Collected data:
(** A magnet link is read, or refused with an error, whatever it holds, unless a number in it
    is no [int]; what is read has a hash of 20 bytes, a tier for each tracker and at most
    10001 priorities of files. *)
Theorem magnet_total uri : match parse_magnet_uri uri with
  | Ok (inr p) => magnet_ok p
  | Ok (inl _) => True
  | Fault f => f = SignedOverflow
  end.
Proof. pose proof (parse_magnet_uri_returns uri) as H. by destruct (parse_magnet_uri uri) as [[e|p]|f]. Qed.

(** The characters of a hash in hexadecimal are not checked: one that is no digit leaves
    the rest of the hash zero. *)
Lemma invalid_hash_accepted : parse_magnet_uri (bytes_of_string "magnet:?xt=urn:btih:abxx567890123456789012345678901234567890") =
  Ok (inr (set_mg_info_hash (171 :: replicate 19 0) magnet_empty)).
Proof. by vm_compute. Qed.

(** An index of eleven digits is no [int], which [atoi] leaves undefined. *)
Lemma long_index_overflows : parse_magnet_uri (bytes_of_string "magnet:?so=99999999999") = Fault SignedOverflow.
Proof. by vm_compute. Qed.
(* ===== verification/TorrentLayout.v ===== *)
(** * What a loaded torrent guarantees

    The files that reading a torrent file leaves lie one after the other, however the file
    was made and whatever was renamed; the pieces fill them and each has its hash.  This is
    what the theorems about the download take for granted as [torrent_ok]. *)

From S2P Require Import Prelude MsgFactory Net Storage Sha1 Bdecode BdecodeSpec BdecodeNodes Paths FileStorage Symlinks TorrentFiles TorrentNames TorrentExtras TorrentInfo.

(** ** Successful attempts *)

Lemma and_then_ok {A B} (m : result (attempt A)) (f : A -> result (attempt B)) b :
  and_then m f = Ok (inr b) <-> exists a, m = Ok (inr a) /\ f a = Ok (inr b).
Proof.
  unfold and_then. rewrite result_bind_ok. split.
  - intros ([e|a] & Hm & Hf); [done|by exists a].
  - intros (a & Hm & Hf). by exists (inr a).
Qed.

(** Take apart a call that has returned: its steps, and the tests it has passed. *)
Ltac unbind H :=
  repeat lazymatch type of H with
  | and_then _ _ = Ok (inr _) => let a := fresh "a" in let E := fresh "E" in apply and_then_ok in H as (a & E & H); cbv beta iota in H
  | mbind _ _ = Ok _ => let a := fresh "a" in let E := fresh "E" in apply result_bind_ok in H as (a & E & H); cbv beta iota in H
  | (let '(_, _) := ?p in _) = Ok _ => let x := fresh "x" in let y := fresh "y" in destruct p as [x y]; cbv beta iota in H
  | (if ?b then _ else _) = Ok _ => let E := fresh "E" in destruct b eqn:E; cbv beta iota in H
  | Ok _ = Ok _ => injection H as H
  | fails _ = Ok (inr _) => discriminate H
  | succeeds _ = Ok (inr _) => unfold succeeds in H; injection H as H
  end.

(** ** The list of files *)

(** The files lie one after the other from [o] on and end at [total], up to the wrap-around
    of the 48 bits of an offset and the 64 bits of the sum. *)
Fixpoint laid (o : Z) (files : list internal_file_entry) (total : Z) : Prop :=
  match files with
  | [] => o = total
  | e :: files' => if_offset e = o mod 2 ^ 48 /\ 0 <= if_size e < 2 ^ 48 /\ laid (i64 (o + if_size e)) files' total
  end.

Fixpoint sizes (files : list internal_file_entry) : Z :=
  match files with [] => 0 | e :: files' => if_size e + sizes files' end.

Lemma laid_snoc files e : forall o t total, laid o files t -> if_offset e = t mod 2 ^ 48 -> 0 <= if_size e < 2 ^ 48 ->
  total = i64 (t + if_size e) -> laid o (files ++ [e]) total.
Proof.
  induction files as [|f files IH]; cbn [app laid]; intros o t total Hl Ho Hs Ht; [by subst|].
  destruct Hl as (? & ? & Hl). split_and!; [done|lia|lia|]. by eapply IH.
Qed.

- ACTIVITY
Using the entries above, find all lines with "exists". Copy them.

- OUTPUT FOR THIS TASK
  and_then m f = Ok (inr b) <-> exists a, m = Ok (inr a) /\ f a = Ok (inr b).
  - intros ([e|a] & Hm & Hf); [done|by exists a].
  - intros (a & Hm & Hf). by exists (inr a).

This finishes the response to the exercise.